Resistance to WINi can potentially emerge through various mechanisms beyond those identified in the CRISPR screen. Some potential mechanisms of resistance include: Activation of alternative survival pathways: Cancer cells may activate alternative survival pathways to bypass the effects of WINi-induced ribosome depletion. This could involve upregulation of compensatory pathways that promote cell survival and proliferation independent of the ribosome biogenesis stress response. Genetic mutations: Cancer cells may acquire genetic mutations that confer resistance to WINi. These mutations could affect the target binding site of WINi on WDR5 or alter downstream signaling pathways involved in the response to ribosome depletion. Epigenetic changes: Epigenetic modifications, such as alterations in chromatin structure or histone modifications, could impact the sensitivity of cancer cells to WINi. Changes in the epigenetic landscape may modulate the expression of genes involved in the response to ribosome depletion, leading to resistance. Activation of drug efflux pumps: Cancer cells may upregulate drug efflux pumps to actively pump out WINi from the cells, reducing their intracellular concentration and efficacy. This mechanism can contribute to decreased drug accumulation and resistance to treatment. Metabolic reprogramming: Cancer cells may undergo metabolic reprogramming to adapt to the stress induced by WINi treatment. Alterations in cellular metabolism can provide energy and resources for cell survival and proliferation, counteracting the effects of ribosome depletion. Tumor microenvironment interactions: Interactions with the tumor microenvironment, such as communication with stromal cells or immune cells, can influence the response of cancer cells to WINi.
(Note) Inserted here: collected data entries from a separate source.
(* ===== verification/StackTrieTheorems.v ===== *)
(** * The stack trie computes the root hash of the trie

    Filled with the keys of a map in ascending order, the stack trie has the root hash of every trie
    that stores the map, and the nodes that it hands to its callback are the nodes of that trie. *)

From Stdlib Require Import Sorting.Sorted.
From S2P Require Import Prelude Bytes Rlp RlpTheorems VM TrieKeys TrieNode Trie TrieSpec TrieHash TrieOps TrieTheorems TrieCommit StackTrie.

Set Default Proof Using "Type".

Section stacktrie.
Context `{C : Crypto}.

(** ** The encoders *)

(** A list whose content is written in one piece. *)
Lemma flat_list (s : bytes) : is_u64 (len s) ->
  (let '(offset, w) := buf_list emptyBuf in w ← listEnd (append_str w s) offset; Ret (makeBytes w)) = Ret (puthead 192 247 (len s) ++ s).
Proof.
  intros Hu. pose proof (listEnd_ok [] s [] [] 0 0) as E. cbn [app] in E. rewrite Z.add_0_r in E.
  assert (E0 : listEnd (append_str (mkBuf [] [mkListhead 0 0] 0) s) 0 =
    Ret (mkBuf s [mkListhead 0 (len s)] (0 + (len (puthead 192 247 (len s)) + 0)))) by exact (E Hu).
  change (buf_list emptyBuf) with (0, mkBuf [] [mkListhead 0 0] 0). cbv beta iota. rewrite E0. done.
Qed.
Changes in the tumor microenvironment may create a protective niche that promotes resistance to treatment. Overall, resistance to WINi can arise through a combination of genetic, epigenetic, metabolic, and microenvironmental factors that enable cancer cells to evade the effects of ribosome depletion and continue to proliferate.
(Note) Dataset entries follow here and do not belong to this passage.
Lemma legacy_exact : Exact legacyInfo legacy_ok iLegacy.
Proof. record_exact. Qed.
Lemma accessListTx_exact : Exact accessListTxInfo accessListTx_ok iAccessListTx.
Proof. record_exact. Qed.
Lemma dynamicFeeTx_exact : Exact dynamicFeeTxInfo dynamicFeeTx_ok iDynamicFeeTx.
Proof. record_exact. Qed.
Lemma blobTx_exact : Exact blobTxInfo (fun tx => blobCore_ok tx /\ b_Sidecar tx = None) iBlobTx.
Proof. record_exact. Qed.
Lemma setCodeTx_exact : Exact setCodeTxInfo setCodeTx_ok iSetCodeTx.
Proof. record_exact. Qed.

Definition iSidecar (tx : BlobTx) (blobs commitments proofs : list bytes) : item :=
  Lst [iBlobTx tx; Lst (Str <$> blobs); Lst (Str <$> commitments); Lst (Str <$> proofs)].
Definition withBlobs_ok (v : blobTxWithBlobs) : Prop :=
  match v with
  | (Some tx, (bs, (cs, (ps, _)))) => (blobCore_ok tx /\ b_Sidecar tx = None) /\ sidecar_ok (mkSidecar bs cs ps)
  | _ => False
  end.
Definition iWithBlobs (v : blobTxWithBlobs) : item :=
  match v with (Some tx, (bs, (cs, (ps, _)))) => iSidecar tx bs cs ps | _ => Lst [] end.

Lemma withBlobs_exact : Exact blobTxWithBlobsInfo withBlobs_ok iWithBlobs.
Proof.
  eapply exact_iff.
  - apply struct_exact. apply fe_req; [apply ptr_exact, blobTx_exact|].
    repeat (apply fe_req; [apply slice_exact, byteArray_exact; done|]). apply fe_nil.
  - intros ([tx|] & bs & cs & ps & []); cbn; unfold sidecar_ok; cbn; tauto.
  - intros ([tx|] & bs & cs & ps & []); cbn; [done|tauto].
Qed.

(** ** Splitting never panics *)

Lemma readSize_total b slen : 1 <= slen -> exists r, readSize b slen = Ret r.
Proof.
  intros Hs. unfold readSize. case_if; [by eexists|]. bool_to_Z. case_if; [by eexists|].
  destruct b as [|x b]; [rewrite len_nil in *; lia|]. change (index (x :: b) 0) with (@Ret Z x). cbn. case_if; by eexists.
Qed.

Lemma readKind_total b : exists r, readKind b = Ret r.
Proof.
  unfold readKind. destruct b as [|x b]; [by eexists|].
  destruct (Z.ltb_spec x 128); [case_if; by eexists|].
  destruct (Z.ltb_spec x 184); [destruct b; repeat case_if; by eexists|].
  destruct (Z.ltb_spec x 192).
  { destruct (readSize_total b (x - 183) ltac:(lia)) as ([n|e] & ->); cbn; [case_if|]; by eexists. }
  destruct (Z.ltb_spec x 248); [case_if; by eexists|].
  destruct (readSize_total b (x - 247) ltac:(lia)) as ([n|e] & ->); cbn; [case_if|]; by eexists.
Qed.

Lemma Split_total b : Forall is_byte b -> is_u64 (len b) -> exists r, Split b = Ret r.
Proof.
  intros Hb Hu. unfold Split. destruct (readKind_total b) as ([[[k ts] cs]|e] & E); [|rewrite E; by eexists].
  destruct (readKind_sound b k ts cs Hb Hu E) as (c & rest & Eb & Hf & -> & ->).
  assert (Hc : Forall is_byte c) by (rewrite Eb in Hb; by decompose_Forall). clear E.
  rewrite Eb in *. pose proof (Split_header k c rest Hf Hc Hu) as Hs. unfold Split in Hs. rewrite Hs. by eexists.
Qed.

Lemma Split_content b k c rest : Forall is_byte b -> is_u64 (len b) -> Split b = Ret (inl (k, c, rest)) ->
  Forall is_byte c /\ is_u64 (len c).
Proof.
  intros Hb Hu E. destruct (Split_sound b k c rest Hb Hu E) as [-> _]. split; [by decompose_Forall|].
  rewrite !len_app in Hu. pose proof (len_nonneg c). pose proof (len_nonneg rest). pose proof (len_nonneg (header k c)). unfold_u64. lia.
Qed.

(** ** Binary encoding *)

Definition iData (t : TxData) : item :=
  match t with
  | TxLegacy tx => iLegacy tx
  | TxAccessList tx => iAccessListTx tx
  | TxDynamicFee tx => iDynamicFeeTx tx
  | TxBlob tx =>
      match b_Sidecar tx with
      | Some sc => iSidecar tx (sc_Blobs sc) (sc_Commitments sc) (sc_Proofs sc)
      | None => iBlobTx tx
      end
  | TxSetCode tx => iSetCodeTx tx
  end.

(** The canonical encoding: the RLP list, after the type byte of a typed transaction *)
Definition binary (t : TxData) : bytes :=
  match t with TxLegacy _ => encode (iData t) | _ => txType t :: encode (iData t) end.

Lemma encodeBlobTx_ok tx : blobCore_ok tx -> is_u64 (len (encode (iBlobTx tx))) -> encodeVal blobTxInfo tx = Ret (inl (encode (iBlobTx tx))).
Proof. intros Hok Hu. by apply (encodeVal_ok blobTxInfo _ _ (withoutSidecar tx) (ex_codec _ _ _ blobTx_exact)). Qed.

Lemma MarshalBinary_ok t : data_ok t -> is_u64 (len (encode (iData t))) -> MarshalBinary t = Ret (binary t, None).
Proof.
  intros Hok Hu. unfold MarshalBinary, encodeTyped, encode_, encodeInner, binary. destruct t as [tx|tx|tx|tx|tx]; cbn -[encodeVal encode] in *.
  - by rewrite (encodeVal_ok _ _ _ _ (ex_codec _ _ _ legacy_exact)).
  - by rewrite (encodeVal_ok _ _ _ _ (ex_codec _ _ _ accessListTx_exact)).
  - by rewrite (encodeVal_ok _ _ _ _ (ex_codec _ _ _ dynamicFeeTx_exact)).
  - destruct Hok as [Hok Hsc]. destruct (b_Sidecar tx) as [sc|].
    + pose proof (encodeVal_ok blobTxWithBlobsInfo _ _ (Some (withoutSidecar tx), (sc_Blobs sc, (sc_Commitments sc, (sc_Proofs sc, tt))))
        (ex_codec _ _ _ withBlobs_exact)) as E. change (encodeVal blobTxWithBlobsInfo (Some tx, ?v)) with (encodeVal blobTxWithBlobsInfo (Some (withoutSidecar tx), v)).
      by rewrite E.
    + by rewrite encodeBlobTx_ok.
  - by rewrite (encodeVal_ok _ _ _ _ (ex_codec _ _ _ setCodeTx_exact)).
Qed.

(** The kind of the first element decides between the two forms of a blob transaction. *)
Lemma split_first x l : item_ok (Lst (x :: l)) -> is_u64 (len (encode (Lst (x :: l)))) ->
  exists outer k c rest, SplitList (encode (Lst (x :: l))) = Ret (inl (outer, [])) /\ Split outer = Ret (inl (k, c, rest)) /\
    match x with Str _ => k <> KList | Lst _ => k = KList end.
Proof.
  intros Hi Hu. pose proof (encode_list (x :: l)) as El. rewrite El, len_app in Hu.
  pose proof (len_nonneg (header KList (concat (encode <$> x :: l)))). inversion Hi as [|? Hl]; subst. apply Forall_cons in Hl as [Hx Hl].
  destruct (split_list_encode (x :: l) []) as [Es _]; [done|rewrite app_nil_r, El, len_app; done|]. rewrite app_nil_r in Es.
  destruct (Split_encode x (concat (encode <$> l)) Hx) as (k & c & Ec & _ & _ & _ & Hk).
  { change (concat (encode <$> x :: l)) with (encode x ++ concat (encode <$> l)) in *. pose proof (len_nonneg (encode x ++ concat (encode <$> l))). unfold_u64. lia. }
  exists (concat (encode <$> x :: l)), k, c, (concat (encode <$> l)). split_and!; [done|done|]. destruct x; tauto.
Qed.

Lemma len_u64 (b : bytes) : len b < 2 ^ 63 -> is_u64 (len b).
Proof. intros. pose proof (len_nonneg b). unfold_u64. lia. Qed.

Lemma decodeBlobTx_ok tx : data_ok (TxBlob tx) -> len (encode (iData (TxBlob tx))) < 2 ^ 63 ->
  decodeBlobTx (encode (iData (TxBlob tx))) = Ret (inl (TxBlob tx)).
Proof.
  intros [Hok Hsc] Hl. unfold decodeBlobTx. cbn [iData] in *. destruct (b_Sidecar tx) as [sc|] eqn:Esc.
  - assert (Hw : withBlobs_ok (Some (withoutSidecar tx), (sc_Blobs sc, (sc_Commitments sc, (sc_Proofs sc, tt))))) by (destruct sc; done).
    destruct (split_first (iBlobTx tx) [Lst (Str <$> sc_Blobs sc); Lst (Str <$> sc_Commitments sc); Lst (Str <$> sc_Proofs sc)])
      as (outer & k & c & rest & Es & E & Hk); [apply (c_item _ _ _ (ex_codec _ _ _ withBlobs_exact) _ Hw)|by apply len_u64|].
    change (SplitList (encode (iSidecar tx (sc_Blobs sc) (sc_Commitments sc) (sc_Proofs sc))) = Ret (inl (outer, []))) in Es. rewrite Es.
    cbn [mbind outcome_bind]. rewrite E. cbn [mbind outcome_bind]. cbn in Hk. subst k.
    rewrite bool_decide_true by done. cbn [negb].
    pose proof (decodeVal_ok _ _ _ _ (ex_codec _ _ _ withBlobs_exact) Hw Hl) as Ed. cbn [iWithBlobs] in Ed.
    change (iSidecar (withoutSidecar tx)) with (iSidecar tx) in Ed. rewrite Ed. cbn. do 2 f_equal. unfold withSidecar. by destruct tx, sc; cbn in *; subst.
  - assert (Hw : blobCore_ok tx /\ b_Sidecar tx = None) by done.
    destruct (split_first (iWord (b_ChainID tx)) (tail match iBlobTx tx with Lst l => l | _ => [] end)) as (outer & k & c & rest & Es & E & Hk);
      [apply (c_item _ _ _ (ex_codec _ _ _ blobTx_exact) _ Hw)|by apply len_u64|].
    change (SplitList (encode (iBlobTx tx)) = Ret (inl (outer, []))) in Es. rewrite Es.
    cbn [mbind outcome_bind]. rewrite E. cbn [mbind outcome_bind]. cbn in Hk.
    rewrite bool_decide_false by done. cbn [negb]. unfold mapRes.
    by rewrite (decodeVal_ok _ _ _ _ (ex_codec _ _ _ blobTx_exact) Hw Hl).
Qed.

Lemma list_first l : is_u64 (len (encode (Lst l))) -> exists x r, encode (Lst l) = x :: r /\ 192 <= x.
Proof.
  rewrite encode_list, len_app. set (c := concat (encode <$> l)). intros Hu. cbn [header] in *. unfold puthead in *. pose proof (len_nonneg c).
  case_if; bool_to_Z; eexists _, _; (split; [done|]).
  - unfold u8. rewrite (Z.mod_small (len c) 256), Z.mod_small; lia.
  - rewrite len_cons in Hu. pose proof (len_nonneg (putint (len c))).
    assert (Hc : is_u64 (len c)) by (unfold_u64; lia). destruct (intsize_spec (len c) Hc) as [Hi _]. rewrite <- putint_len in Hi by done.
    unfold u8. rewrite (Z.mod_small (len (putint _)) 256), Z.mod_small; lia.
Qed.

Lemma UnmarshalBinary_ok t : data_ok t -> len (binary t) < 2 ^ 63 -> UnmarshalBinary (binary t) = Ret (inl t).
Proof.
  intros Hok Hl. assert (Hne : 1 <= len (encode (iData t))) by apply encode_nonempty.
  assert (Hl' : len (encode (iData t)) < 2 ^ 63) by (destruct t; [done|unfold binary in Hl; rewrite len_cons in Hl; lia..]).
  unfold UnmarshalBinary, binary. destruct t as [tx|tx|tx|tx|tx]; unfold decodeTyped; cbn [txType iData] in *.
  - destruct (list_first _ (len_u64 _ Hl')) as (x & r & Ex & Hx). pose proof (decodeVal_ok _ _ _ _ (ex_codec _ _ _ legacy_exact) Hok Hl') as Ed.
    unfold iLegacy in *. rewrite Ex in *. replace (127 <? x) with true by lia. unfold mapRes. by rewrite Ed.
  - pose proof (decodeVal_ok _ _ _ _ (ex_codec _ _ _ accessListTx_exact) Hok Hl') as Ed. destruct (encode _); [done|]. cbn -[decodeVal]. by rewrite Ed.
  - pose proof (decodeVal_ok _ _ _ _ (ex_codec _ _ _ dynamicFeeTx_exact) Hok Hl') as Ed. destruct (encode _); [done|]. cbn -[decodeVal]. by rewrite Ed.
  - pose proof (decodeBlobTx_ok tx Hok Hl') as Ed. cbn [iData] in Ed. destruct (encode _); [done|]. cbn -[decodeBlobTx]. by rewrite Ed.
  - pose proof (decodeVal_ok _ _ _ _ (ex_codec _ _ _ setCodeTx_exact) Hok Hl') as Ed. destruct (encode _); [done|]. cbn -[decodeVal]. by rewrite Ed.
Qed.

(** What a decoder of transaction data does on every input: it ends, and accepts only the encoding. *)
Definition canonical (P : TxData -> Prop) (b : bytes) (m : Outcome (TxData + txerror)) : Prop :=
  exists r, m = Ret r /\ forall t, r = inl t -> P t /\ data_ok t /\ b = encode (iData t).

Lemma mapRes_canonical {A} (i : typeinfo A) ok it (f : A -> TxData) (P : TxData -> Prop) b : Exact i ok it ->
  (forall v, ok v -> P (f v) /\ data_ok (f v) /\ iData (f v) = it v) -> Forall is_byte b -> len b < 2 ^ 63 ->
  canonical P b (mapRes f (decodeVal i b)).
Proof.
  intros Hi Hf Hb Hl. destruct (decodeVal_canonical i ok it b Hi Hb Hl) as (r & E & H). unfold mapRes, canonical. rewrite E. cbn.
  eexists. split; [done|]. destruct r as [v|e]; [|done]. intros t [= <-]. destruct (H v eq_refl) as [Hv ->].
  destruct (Hf v Hv) as (? & ? & ->). done.
Qed.

Definition isBlob (t : TxData) : Prop := txType t = BlobTxType.

Lemma decodeBlobTx_canonical b : Forall is_byte b -> len b < 2 ^ 63 -> canonical isBlob b (decodeBlobTx b).
Proof.
  intros Hb Hl. pose proof (len_u64 _ Hl) as Hu. unfold decodeBlobTx, SplitList.
  destruct (Split_total b Hb Hu) as ([[[k c] rest]|e] & E); rewrite E; cbn [mbind outcome_bind]; [|by eexists].
  destruct (Split_content b k c rest Hb Hu E) as [Hc Huc]. destruct k; cbn [mbind outcome_bind]; [by eexists..|].
  destruct (Split_total c Hc Huc) as ([[[k c'] rest']|e] & ->); cbn [mbind outcome_bind]; [|by eexists].
  case_if.
  - apply (mapRes_canonical _ _ _ TxBlob isBlob b blobTx_exact); [|done..]. intros tx [Hok Hs]. cbn. by rewrite Hs.
  - destruct (decodeVal_canonical _ _ _ b withBlobs_exact Hb Hl) as (r & -> & H). cbn [mbind outcome_bind].
    destruct r as [([tx|] & bs & cs & ps & [])|e]; [..|by eexists]; destruct (H _ eq_refl) as [Hok ->]; [|done].
    eexists. split; [done|]. intros t [= <-]. destruct Hok as [[Hok _] Hsc]. done.
Qed.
The broad effects of WINi on the ribosome inventory suggest that these inhibitors may be effective against various cancer types beyond MLL-rearranged leukemia. Some potential cancer types or contexts where WINi could be effective include: MYC-driven cancers: WINi have shown efficacy in MYC-driven cancers, where MYC overexpression leads to increased ribosome biogenesis and protein synthesis. Targeting the interaction between WDR5 and MYC could disrupt this process and inhibit the growth of MYC-driven tumors. Neuroblastomas: WINi have demonstrated activity in neuroblastomas, a type of childhood cancer characterized by MYCN amplification. By targeting the WDR5-MYC interaction, WINi could disrupt MYCN-driven oncogenic pathways and inhibit neuroblastoma growth. Metastatic breast cancers: WINi have shown promise in metastatic breast cancers, where WDR5 overexpression is associated with aggressive disease. Inhibiting WDR5 could suppress the growth and metastasis of breast cancer cells. C/EBPα-mutant leukemias: C/EBPα-mutant leukemias, characterized by mutations in the C/EBPα gene, may also be sensitive to WINi. WDR5 inhibition could disrupt the aberrant transcriptional programs driven by mutant C/EBPα and inhibit leukemia cell growth. Rhabdoid tumors: WINi have demonstrated activity in rhabdoid tumors, a rare and aggressive type of pediatric cancer. By targeting WDR5, WINi could disrupt the oncogenic pathways driving rhabdoid tumor growth and provide a therapeutic option for these patients. Overall, the broad mechanism of action of WINi on ribosome biogenesis and protein synthesis suggests that these inhibitors may have efficacy in a variety of cancer types characterized by dysregulated ribosome function and protein synthesis. Further preclinical and clinical studies are needed to explore the potential of WINi in these diverse cancer contexts.